Alors que la visite progresse, Wilfrid Parigot ne peut que constater ces efforts de modernisation consentis sur le site. "Là, on est vraiment dans le confort de travail, le souci des matériaux, des économies d'énergie ce qui n'était pas forcément le cas avant. Là, on est vraiment en 2022. Il y a même un effort qui est fait sur les couleurs qu'on va utiliser sur les murs et qui vont permettre aux gens de bien travailler. C'est enrichissant de voir ça."
Le demandeur d'emploi de bientôt 50 ans débutera le mois prochain une formation pour devenir couvreur.
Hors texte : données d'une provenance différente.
(* ===== verification/ServerOffer.v ===== *)
(** The exchange of an offer and its answer in a session of the server: the session counts what it
    asked the connection agent, the media engine and the plugins for, and sends its answer when,
    and only when, everything it asked for was answered. *)

From S2P Require Import Prelude AprHash AptString TextStream TextValues HeaderField TextMessage StartLine MrcpHeader GenericHeader Message FloatValue SynthHeader StateMachine SynthStateMachine ResourceFactory Transport CodecDescriptor MediaDescriptor Engine SessionMachines ServerSession ServerSessionRaces.

(** * Sums over lists *)

Section Sums.
Context {X : Type} (f : X -> nat).
Definition total (l : list X) : nat := sum_list (map f l).

Lemma total_nil : total [] = 0%nat.
Proof. done. Qed.
Lemma total_app l l' : total (l ++ l') = (total l + total l')%nat.
Proof. unfold total. rewrite map_app. induction (map f l) as [|x k IH]; cbn; [done|]. rewrite IH. lia. Qed.
Lemma total_snoc l x : total (l ++ [x]) = (total l + f x)%nat.
Proof. rewrite total_app. unfold total. cbn. lia. Qed.
Lemma total_alter (g : X -> X) (i : nat) l x :
  l !! i = Some x -> (total (alter g i l) + f x = total l + f (g x))%nat.
Proof.
  revert i. induction l as [|y l IH]; intros [|i]; cbn; try done.
  - intros [= ->]. unfold total. cbn. lia.
  - intros Hx. specialize (IH i Hx). unfold total in *. change (alter g (S i) (y :: l)) with (y :: alter g i l). cbn. lia.
Qed.
Lemma total_alter_same (g : X -> X) (i : nat) l : (forall x, f (g x) = f x) -> total (alter g i l) = total l.
Proof.
  intros Hg. destruct (l !! i) as [x|] eqn:E; [pose proof (total_alter g i l x E); rewrite Hg in H; lia|].
  f_equal. clear Hg. revert i E. induction l as [|y l IH]; intros [|i] E; try done. cbn in E.
  change (alter g (S i) (y :: l)) with (y :: alter g i l). by rewrite IH.
Qed.
Lemma total_zero l x i : total l = 0%nat -> l !! i = Some x -> f x = 0%nat.
Proof.
  revert i. induction l as [|y l IH]; intros [|i] H E; try done; unfold total in H; cbn in H, E.
  - injection E as <-. lia.
  - apply (IH i); [unfold total; lia|done].
Qed.
End Sums.
#[local] Arguments total : simpl never.

Section Exchange.
Context `{A : Apr} {R : Type} {SM : StateMachines R} {Hash : AprHash (mrcp_resource_t R)} {Table : AprHash addr}
  {World : ServerWorld R}.
Abbreviation session := (mrcp_server_session_t R).
Abbreviation act := (prog session).
Abbreviation total_wp := (wp False).

(** * What is outstanding *)

(** The requests whose answers are counted but not awaited by a flag: associations and topology,
    and the opening and closing of engine channels. *)
Definition plain_message (m : mpf_message_t) : nat :=
  match command_id m with
  | MPF_ADD_TERMINATION | MPF_MODIFY_TERMINATION | MPF_SUBTRACT_TERMINATION => 0
  | _ => 1
  end.
Definition plain_event (e : session_event R) : nat :=
  match e with
  | ENGINE_CHANNEL_OPEN _ a | ENGINE_CHANNEL_CLOSE _ a => Nat.b2n a
  | MPF_TASK_MESSAGE l => total plain_message l
  | _ => 0
  end.
Definition asked (s : session) : nat :=
  (total plain_event (session_out s) + total plain_message (default [] (mpf_task_msg s)))%nat.

(** The flags of the channels and slots that wait. *)
Definition channel_flags (c : mrcp_channel_t) : nat := (Nat.b2n (waiting_for_channel c) + Nat.b2n (waiting_for_termination c))%nat.
Definition slot_flag (x : mrcp_termination_slot_t) : nat := Nat.b2n (waiting x).
Definition flags (s : session) : nat := (total channel_flags (channels s) + total slot_flag (terminations s))%nat.

Definition answer_event (e : session_event R) : nat := match e with ANSWER _ => 1 | _ => 0 end.
Definition answers (s : session) : nat := total answer_event (session_out s).

(** The engines of the profile are usable. *)
Definition engines_ok (s : session) : Prop :=
  forall n a, apr_hash_get (engine_table (profile s)) n = Some a ->
  exists e, engines s !! a = Some e /\ is_Some (create_state_machine e) /\ is_Some (config e).

(** An offer of a client. *)
Definition is_offer (m : mrcp_signaling_message_t R) : Prop := type m = SIGNALING_MESSAGE_OFFER /\ is_Some (descriptor m).

(** [b]: the plain requests answered so far; [k]: the offers so far, which were answered, are processed
    or wait in the queue, and a number of plain requests that were asked for. *)
Record exchange (b : Z) (k : nat * nat) (st : mrcp_server_session_state_e) (s : session) : Prop := {
  ex_count : Z.of_nat (subrequest_count s) + b = Z.of_nat (flags s) + Z.of_nat (asked s);
  ex_answers : S (answers s + length (request_queue s)) = fst k;
  ex_asked : (snd k <= asked s)%nat;
  ex_state : state s = st;
  ex_resources : Forall (fun c => is_Some (ch_resource c)) (channels s);
  ex_engines : engines_ok s;
  ex_offer : is_Some (offer s);
  ex_answer : is_Some (answer s);
  ex_active : is_Some (active_request s);
  ex_queue : Forall is_offer (request_queue s);
  ex_settings : is_Some (rtp_settings (profile s))
}.

(** * The steps of the session keep the account *)

Definition objects (s : session) := (profile s, engines s, active_request s, request_queue s).

Lemma exchange_move b b' k st s s' : exchange b k st s -> objects s = objects s' ->
  is_Some (offer s') -> is_Some (answer s') -> answers s' = answers s -> state s' = state s ->
  Forall (fun c => is_Some (ch_resource c)) (channels s') ->
  (asked s <= asked s')%nat /\ Z.of_nat (subrequest_count s') + b' = Z.of_nat (flags s') + Z.of_nat (asked s') -> exchange b' k st s'.
Proof.
  intros [H1 H2 H0 H3 H4 H5 H6 H7 H8 H9 H10] [= O1 O2 O5 O6] Ho Hn Ha Hs Hc [Hm Hb].
  split; rewrite ?Ha, ?Hs, <-?O1, <-?O5, <-?O6; try done; try lia.
  unfold engines_ok. by rewrite <-O1, <-O2.
Qed.

Lemma channel_resource b k st s i c : exchange b k st s -> channels s !! i = Some c -> is_Some (ch_resource c).
Proof. intros He Hc. exact (proj1 (Forall_lookup _ _) (ex_resources _ _ _ _ He) i c Hc). Qed.

(** The arrays of a session. *)
Definition same_arrays (s s' : session) : Prop := channels s' = channels s /\ terminations s' = terminations s.

Lemma tell_wp b k st e s :
  plain_event e = 0%nat -> answer_event e = 0%nat -> exchange b k st s ->
  total_wp (tell e) s (fun _ s' => exchange b k st s' /\ same_arrays s s').
Proof.
  intros H1 H2 He. apply wp_modify. split; [|done]. apply (exchange_move _ _ _ _ _ _ He); try done; try apply He.
  - unfold answers. cbn [session_out field_set]. rewrite total_snoc, H2. lia.
  - pose proof (ex_count _ _ _ _ He) as Hn. unfold flags, asked in *.
    cbn [subrequest_count channels terminations session_out mpf_task_msg field_set]. rewrite total_snoc, H1, Nat.add_0_r. by split.
Qed.

Lemma subrequest_add_wp b k st s : exchange b k st s ->
  total_wp mrcp_server_session_subrequest_add s (fun _ s' => exchange (b - 1) k st s' /\ same_arrays s s').
Proof.
  intros He. apply wp_modify. split; [|done]. apply (exchange_move _ _ _ _ _ _ He); try done; try apply He.
  pose proof (ex_count _ _ _ _ He) as Hn. unfold flags, asked in *.
  cbn [subrequest_count channels terminations session_out mpf_task_msg field_set]. split; lia.
Qed.

(** Flags of a channel or of a slot that change. *)
Lemma set_channel_wp b k st i c (f : mrcp_channel_t -> mrcp_channel_t) s :
  exchange b k st s -> channels s !! i = Some c -> is_Some (ch_resource (f c)) ->
  total_wp (set_channel i f) s (fun _ s' =>
    exchange (b + Z.of_nat (channel_flags (f c)) - Z.of_nat (channel_flags c)) k st s' /\
    channels s' = alter f i (channels s) /\ terminations s' = terminations s).
Proof.
  intros He Hc Hr. apply wp_modify. split; [|done]. apply (exchange_move _ _ _ _ _ _ He); try done; try apply He.
  - cbn [channels field_set]. apply Forall_lookup. intros j x Hx. pose proof (proj1 (Forall_lookup _ _) (ex_resources _ _ _ _ He)) as Hall.
    destruct (decide (i = j)) as [<-|Hne].
    + rewrite list_lookup_alter_eq, Hc in Hx. by injection Hx as <-.
    + rewrite list_lookup_alter_ne in Hx by done. by eapply Hall.
  - pose proof (ex_count _ _ _ _ He) as Hn. pose proof (total_alter channel_flags f i _ _ Hc). unfold flags, asked in *.
    cbn [subrequest_count channels terminations session_out mpf_task_msg field_set]. split; lia.
Qed.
Ce genre d'ambiance de travail le rassure forcément. "Si on compare à ce qu'ont pu être les Forges, on se dit que de travailler ici sera bien différent. Au niveau du bruit, déjà, il y a des isolations phoniques qui vont beaucoup changer l'ambiance de travail. Ça avant, c'était une vraie contrainte. Maintenant, on se dit qu'il y a beaucoup plus de confort, en tout cas, l'entreprise fait ce qu'il faut pour être aux normes et améliorer le confort des gens."
"Les demandeurs d'emploi sont en position de force"
Pour lutter contre les difficultés de recrutement dans le secteur du bâtiment, Pôle Emploi a mené un plan d'action durant tout le mois de mars afin d'attirer et d'intéresser les gens à ces métiers et surtout qu'ils ne restent pas sur l'image qu'on peut en avoir au premier abord. Les demandeurs d'emploi ont d'abord suivi des tests de positionnement au Centre de Formation des Apprentis de Chaumont. Des rencontres avec des patrons et employeurs du secteur notamment membres de la Fédération du Bâtiment et de la CAPEB ont ensuite été organisés avant de mettre en place cette visite de la future usine Lisi de Chaumont. Autant d'étapes pour dédramatiser la situation des travailleurs du bâtiment.
"Les métiers du bâtiment font encore peur en ce qui concerne la pénibilité du travail, la dimension physique de ces emplois, explique Cécile Fouquet, conseillère Pôle emploi à Chaumont. On s'aperçoit pourtant très vite que l'outillage a changé, que les matériaux et les techniques qu'on applique permettent une sécurisation de la tâche et donc un travail moins pénible. Ce qui est moins connu aussi, c'est qu'il y a des perspectives d'évolution dans ces métiers. On ne restera pas « pousse-brouette » toute sa vie, on a la possibilité effectivement d'aller sur des projets ou des missions plus techniques."
La question de la pénibilité supposée des emplois du bâtiment ou de l'industrie est d'autant plus importante au regard de la situation du marché de l'emploi dans le secteur de Chaumont.
"On est sur un chômage structurel en Haute-Marne de moins de 6 %. La situation de l'emploi est toujours aussi tendue. Les demandeurs d'emploi sont en position de force si j'ose dire pour choisir leur employeur ou négocier les conditions de travail et les conditions salariales. En ce moment, les demandeurs d'emploi ont clairement des possibilités."
Cette situation s'observe dans de nombreux secteurs comme l'hôtellerie-restauration ou le service à la personne et elle ne favorise donc pas forcément le recrutement dans des professions réputées pénibles. On saura dans quelques semaines si ce chantier de Lisi aura convaincu des demandeurs d'emploi de se lancer dans les métiers du bâtiment. En attendant, l'usine continue de grandir et devrait être prête à accueillir ses premières machines de production l'été prochain.